Exercise directions: Output exactly the lines below, starting with the line that has "(used + 1), conflict))" and going on through the line that has "(** The elements", both included, and no other lines.

Stored items:

□ □ □ □

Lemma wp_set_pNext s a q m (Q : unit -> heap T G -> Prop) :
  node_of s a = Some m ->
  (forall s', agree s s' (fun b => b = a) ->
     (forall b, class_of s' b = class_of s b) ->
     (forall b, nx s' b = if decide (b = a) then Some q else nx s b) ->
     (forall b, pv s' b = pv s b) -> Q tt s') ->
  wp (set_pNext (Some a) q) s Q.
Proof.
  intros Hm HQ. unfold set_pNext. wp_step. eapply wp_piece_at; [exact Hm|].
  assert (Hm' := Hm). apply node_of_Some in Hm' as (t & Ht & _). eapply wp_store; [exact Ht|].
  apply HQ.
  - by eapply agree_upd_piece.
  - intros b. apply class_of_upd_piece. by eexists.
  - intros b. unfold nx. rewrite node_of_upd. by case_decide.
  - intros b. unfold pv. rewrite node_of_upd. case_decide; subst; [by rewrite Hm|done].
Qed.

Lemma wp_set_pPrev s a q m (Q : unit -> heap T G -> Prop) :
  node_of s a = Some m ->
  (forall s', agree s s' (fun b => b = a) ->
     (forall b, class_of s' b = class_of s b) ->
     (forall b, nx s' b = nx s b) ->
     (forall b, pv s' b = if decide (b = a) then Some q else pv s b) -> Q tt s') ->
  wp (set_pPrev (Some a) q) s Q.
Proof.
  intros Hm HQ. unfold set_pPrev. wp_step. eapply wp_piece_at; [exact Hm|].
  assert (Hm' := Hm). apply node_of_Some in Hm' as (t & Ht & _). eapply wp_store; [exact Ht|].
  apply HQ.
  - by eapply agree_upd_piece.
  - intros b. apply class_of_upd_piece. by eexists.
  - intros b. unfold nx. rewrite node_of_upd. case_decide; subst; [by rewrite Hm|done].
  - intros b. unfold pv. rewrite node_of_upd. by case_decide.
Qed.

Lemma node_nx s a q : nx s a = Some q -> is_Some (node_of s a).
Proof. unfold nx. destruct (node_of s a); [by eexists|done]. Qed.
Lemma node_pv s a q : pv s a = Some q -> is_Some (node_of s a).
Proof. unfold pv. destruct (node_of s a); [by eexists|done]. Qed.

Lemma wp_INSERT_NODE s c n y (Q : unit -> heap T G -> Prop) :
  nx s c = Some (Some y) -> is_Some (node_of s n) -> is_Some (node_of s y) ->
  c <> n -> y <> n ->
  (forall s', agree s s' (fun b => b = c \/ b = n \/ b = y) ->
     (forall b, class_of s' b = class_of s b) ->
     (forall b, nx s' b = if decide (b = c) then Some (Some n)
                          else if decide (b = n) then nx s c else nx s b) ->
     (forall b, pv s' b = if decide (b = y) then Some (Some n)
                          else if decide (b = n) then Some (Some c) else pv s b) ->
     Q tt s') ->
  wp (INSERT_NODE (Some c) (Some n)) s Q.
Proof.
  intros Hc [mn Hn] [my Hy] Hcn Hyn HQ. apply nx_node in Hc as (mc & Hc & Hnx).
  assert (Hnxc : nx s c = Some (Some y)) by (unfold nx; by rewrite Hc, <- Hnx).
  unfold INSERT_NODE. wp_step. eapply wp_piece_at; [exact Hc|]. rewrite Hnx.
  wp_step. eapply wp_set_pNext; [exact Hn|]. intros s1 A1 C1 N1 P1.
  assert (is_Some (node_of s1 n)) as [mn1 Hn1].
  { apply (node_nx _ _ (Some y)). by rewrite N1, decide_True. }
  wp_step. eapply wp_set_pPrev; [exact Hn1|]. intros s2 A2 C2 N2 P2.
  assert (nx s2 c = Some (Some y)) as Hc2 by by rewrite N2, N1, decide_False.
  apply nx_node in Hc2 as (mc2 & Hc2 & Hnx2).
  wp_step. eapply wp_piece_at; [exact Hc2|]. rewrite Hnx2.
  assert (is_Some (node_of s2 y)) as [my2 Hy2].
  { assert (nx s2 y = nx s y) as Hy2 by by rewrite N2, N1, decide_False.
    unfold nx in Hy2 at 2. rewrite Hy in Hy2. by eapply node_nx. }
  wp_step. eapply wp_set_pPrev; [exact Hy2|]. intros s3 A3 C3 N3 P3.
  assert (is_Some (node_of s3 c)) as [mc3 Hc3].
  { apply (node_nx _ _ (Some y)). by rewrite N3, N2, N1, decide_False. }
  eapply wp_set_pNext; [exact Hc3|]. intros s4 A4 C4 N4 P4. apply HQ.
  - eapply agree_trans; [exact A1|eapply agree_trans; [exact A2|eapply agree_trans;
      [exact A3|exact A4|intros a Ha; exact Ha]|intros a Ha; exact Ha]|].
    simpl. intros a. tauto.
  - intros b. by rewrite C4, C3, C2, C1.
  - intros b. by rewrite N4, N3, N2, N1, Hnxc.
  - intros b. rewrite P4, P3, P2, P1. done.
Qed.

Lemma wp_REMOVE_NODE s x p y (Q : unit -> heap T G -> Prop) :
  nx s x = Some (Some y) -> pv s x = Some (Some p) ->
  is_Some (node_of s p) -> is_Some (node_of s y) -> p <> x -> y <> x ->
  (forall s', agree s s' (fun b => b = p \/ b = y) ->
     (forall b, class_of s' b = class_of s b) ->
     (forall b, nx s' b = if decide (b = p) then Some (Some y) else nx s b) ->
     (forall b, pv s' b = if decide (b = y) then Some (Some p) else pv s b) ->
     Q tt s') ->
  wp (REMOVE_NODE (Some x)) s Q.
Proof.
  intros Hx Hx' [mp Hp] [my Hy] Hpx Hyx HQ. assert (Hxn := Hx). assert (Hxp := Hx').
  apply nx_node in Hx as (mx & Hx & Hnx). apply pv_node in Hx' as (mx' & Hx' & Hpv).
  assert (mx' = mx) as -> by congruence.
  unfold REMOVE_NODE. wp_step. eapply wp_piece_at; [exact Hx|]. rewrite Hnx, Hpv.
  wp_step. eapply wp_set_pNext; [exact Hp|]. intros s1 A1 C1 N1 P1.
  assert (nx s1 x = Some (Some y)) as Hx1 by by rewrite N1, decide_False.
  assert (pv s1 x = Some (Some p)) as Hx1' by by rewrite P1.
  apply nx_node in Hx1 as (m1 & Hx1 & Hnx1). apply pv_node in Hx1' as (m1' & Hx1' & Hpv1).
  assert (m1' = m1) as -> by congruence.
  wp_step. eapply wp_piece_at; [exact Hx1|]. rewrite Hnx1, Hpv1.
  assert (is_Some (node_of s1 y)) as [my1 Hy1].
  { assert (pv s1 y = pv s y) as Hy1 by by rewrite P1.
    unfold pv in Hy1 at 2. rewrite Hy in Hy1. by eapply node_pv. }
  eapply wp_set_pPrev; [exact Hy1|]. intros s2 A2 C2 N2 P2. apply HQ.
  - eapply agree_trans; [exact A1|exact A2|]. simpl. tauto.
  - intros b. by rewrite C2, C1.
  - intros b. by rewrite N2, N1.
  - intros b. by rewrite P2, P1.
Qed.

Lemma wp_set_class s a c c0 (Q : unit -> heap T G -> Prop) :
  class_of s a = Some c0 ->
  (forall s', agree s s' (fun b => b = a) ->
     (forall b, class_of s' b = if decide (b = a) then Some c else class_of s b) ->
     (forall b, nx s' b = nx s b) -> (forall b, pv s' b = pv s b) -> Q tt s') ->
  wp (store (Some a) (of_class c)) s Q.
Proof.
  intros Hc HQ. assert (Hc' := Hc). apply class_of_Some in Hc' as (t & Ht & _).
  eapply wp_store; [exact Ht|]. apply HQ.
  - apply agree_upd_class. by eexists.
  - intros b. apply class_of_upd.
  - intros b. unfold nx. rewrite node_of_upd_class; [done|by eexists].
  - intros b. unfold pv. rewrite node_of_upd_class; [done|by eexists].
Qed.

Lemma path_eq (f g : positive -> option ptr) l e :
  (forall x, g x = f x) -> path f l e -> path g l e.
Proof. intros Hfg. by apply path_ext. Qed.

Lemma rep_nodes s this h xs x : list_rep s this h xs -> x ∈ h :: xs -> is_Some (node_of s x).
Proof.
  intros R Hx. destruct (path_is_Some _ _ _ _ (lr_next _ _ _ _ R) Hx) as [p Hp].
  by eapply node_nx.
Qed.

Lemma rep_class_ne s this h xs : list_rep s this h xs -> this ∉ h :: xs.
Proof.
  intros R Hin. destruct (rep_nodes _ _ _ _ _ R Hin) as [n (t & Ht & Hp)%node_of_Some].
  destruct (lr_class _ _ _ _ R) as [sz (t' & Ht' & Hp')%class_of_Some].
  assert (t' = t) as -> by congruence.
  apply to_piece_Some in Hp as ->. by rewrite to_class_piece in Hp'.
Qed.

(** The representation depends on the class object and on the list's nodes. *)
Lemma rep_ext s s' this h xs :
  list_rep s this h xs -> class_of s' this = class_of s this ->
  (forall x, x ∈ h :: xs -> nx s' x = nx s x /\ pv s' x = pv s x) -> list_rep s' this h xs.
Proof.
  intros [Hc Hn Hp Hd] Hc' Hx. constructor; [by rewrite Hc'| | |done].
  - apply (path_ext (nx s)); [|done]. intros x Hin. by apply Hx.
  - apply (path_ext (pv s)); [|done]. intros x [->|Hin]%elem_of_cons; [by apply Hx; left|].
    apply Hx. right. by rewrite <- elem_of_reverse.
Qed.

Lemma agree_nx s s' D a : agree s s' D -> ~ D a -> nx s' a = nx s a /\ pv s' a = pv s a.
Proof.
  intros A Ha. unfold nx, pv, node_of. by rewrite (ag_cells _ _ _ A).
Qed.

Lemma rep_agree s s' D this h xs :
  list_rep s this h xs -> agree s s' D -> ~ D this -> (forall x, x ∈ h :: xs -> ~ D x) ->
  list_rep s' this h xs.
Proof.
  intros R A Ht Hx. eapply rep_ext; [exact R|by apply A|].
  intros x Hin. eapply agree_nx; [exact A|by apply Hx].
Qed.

□ □ □ □

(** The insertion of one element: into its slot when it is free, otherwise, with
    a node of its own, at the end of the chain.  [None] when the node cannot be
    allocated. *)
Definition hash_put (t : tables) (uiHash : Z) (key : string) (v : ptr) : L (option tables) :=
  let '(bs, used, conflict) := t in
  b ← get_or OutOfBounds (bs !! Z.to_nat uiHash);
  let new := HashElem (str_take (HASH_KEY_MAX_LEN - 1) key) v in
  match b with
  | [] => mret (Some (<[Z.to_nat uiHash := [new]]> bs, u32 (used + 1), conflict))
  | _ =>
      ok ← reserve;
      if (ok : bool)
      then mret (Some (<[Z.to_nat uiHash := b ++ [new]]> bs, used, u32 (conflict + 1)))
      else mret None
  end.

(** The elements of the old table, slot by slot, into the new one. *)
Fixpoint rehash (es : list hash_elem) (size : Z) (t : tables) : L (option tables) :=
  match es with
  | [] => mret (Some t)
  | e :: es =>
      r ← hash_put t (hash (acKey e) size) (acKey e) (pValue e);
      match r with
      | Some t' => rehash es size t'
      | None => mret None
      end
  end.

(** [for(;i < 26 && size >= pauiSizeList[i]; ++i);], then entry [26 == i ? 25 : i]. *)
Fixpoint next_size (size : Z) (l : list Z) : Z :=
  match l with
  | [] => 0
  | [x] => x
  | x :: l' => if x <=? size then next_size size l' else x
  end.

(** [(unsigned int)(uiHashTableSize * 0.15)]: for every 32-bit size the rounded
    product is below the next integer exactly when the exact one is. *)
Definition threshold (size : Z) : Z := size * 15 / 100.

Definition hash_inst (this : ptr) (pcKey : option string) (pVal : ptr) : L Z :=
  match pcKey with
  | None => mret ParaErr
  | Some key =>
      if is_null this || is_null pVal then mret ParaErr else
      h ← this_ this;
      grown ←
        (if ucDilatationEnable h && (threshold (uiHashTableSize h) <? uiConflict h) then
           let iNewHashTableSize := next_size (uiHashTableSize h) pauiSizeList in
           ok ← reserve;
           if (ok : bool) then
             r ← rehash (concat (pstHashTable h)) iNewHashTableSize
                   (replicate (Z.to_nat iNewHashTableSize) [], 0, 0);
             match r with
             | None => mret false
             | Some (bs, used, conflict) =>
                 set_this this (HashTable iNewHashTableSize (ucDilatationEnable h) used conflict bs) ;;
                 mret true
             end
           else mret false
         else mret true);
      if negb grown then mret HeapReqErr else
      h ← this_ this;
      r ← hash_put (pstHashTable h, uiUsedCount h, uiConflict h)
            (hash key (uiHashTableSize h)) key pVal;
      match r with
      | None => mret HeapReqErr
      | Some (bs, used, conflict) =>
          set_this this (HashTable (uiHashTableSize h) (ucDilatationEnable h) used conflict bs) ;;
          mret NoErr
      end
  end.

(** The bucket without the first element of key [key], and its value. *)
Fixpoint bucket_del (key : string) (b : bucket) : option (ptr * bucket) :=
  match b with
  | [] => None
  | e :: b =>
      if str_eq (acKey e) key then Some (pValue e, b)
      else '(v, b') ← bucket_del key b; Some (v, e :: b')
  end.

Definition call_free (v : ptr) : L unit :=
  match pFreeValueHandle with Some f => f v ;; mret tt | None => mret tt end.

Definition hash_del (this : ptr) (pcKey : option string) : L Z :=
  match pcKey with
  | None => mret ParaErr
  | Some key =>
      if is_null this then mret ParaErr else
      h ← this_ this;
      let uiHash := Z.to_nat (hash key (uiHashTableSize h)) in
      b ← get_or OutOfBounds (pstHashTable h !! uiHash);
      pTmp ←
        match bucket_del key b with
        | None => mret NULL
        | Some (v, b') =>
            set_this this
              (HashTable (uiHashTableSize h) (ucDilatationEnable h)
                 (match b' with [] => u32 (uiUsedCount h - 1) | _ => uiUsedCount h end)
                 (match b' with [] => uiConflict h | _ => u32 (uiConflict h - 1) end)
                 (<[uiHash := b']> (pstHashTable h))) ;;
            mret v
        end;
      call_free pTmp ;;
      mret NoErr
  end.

□ □ □ □

Exercise solution:
  | [] => mret (Some (<[Z.to_nat uiHash := [new]]> bs, u32 (used + 1), conflict))
  | _ =>
      ok ← reserve;
      if (ok : bool)
      then mret (Some (<[Z.to_nat uiHash := b ++ [new]]> bs, used, u32 (conflict + 1)))
      else mret None
  end.

(** The elements of the old table, slot by slot, into the new one. *)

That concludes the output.